Your job is to return every line in the data holding the string "class".

Given information Start Marker

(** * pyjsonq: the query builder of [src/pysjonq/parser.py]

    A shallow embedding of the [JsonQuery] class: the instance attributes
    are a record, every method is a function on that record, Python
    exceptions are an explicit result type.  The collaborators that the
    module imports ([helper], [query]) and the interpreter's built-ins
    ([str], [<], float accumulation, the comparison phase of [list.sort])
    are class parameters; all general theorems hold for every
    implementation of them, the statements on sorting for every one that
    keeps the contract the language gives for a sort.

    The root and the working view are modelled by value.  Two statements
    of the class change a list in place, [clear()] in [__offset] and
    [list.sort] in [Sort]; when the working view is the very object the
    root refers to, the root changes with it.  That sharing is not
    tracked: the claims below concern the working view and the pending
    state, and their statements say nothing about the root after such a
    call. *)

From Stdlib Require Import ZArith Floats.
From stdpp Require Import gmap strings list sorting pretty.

Given information End Marker

Your response:
    A shallow embedding of the [JsonQuery] class: the instance attributes
    are class parameters; all general theorems hold for every
    of the class change a list in place, [clear()] in [__offset] and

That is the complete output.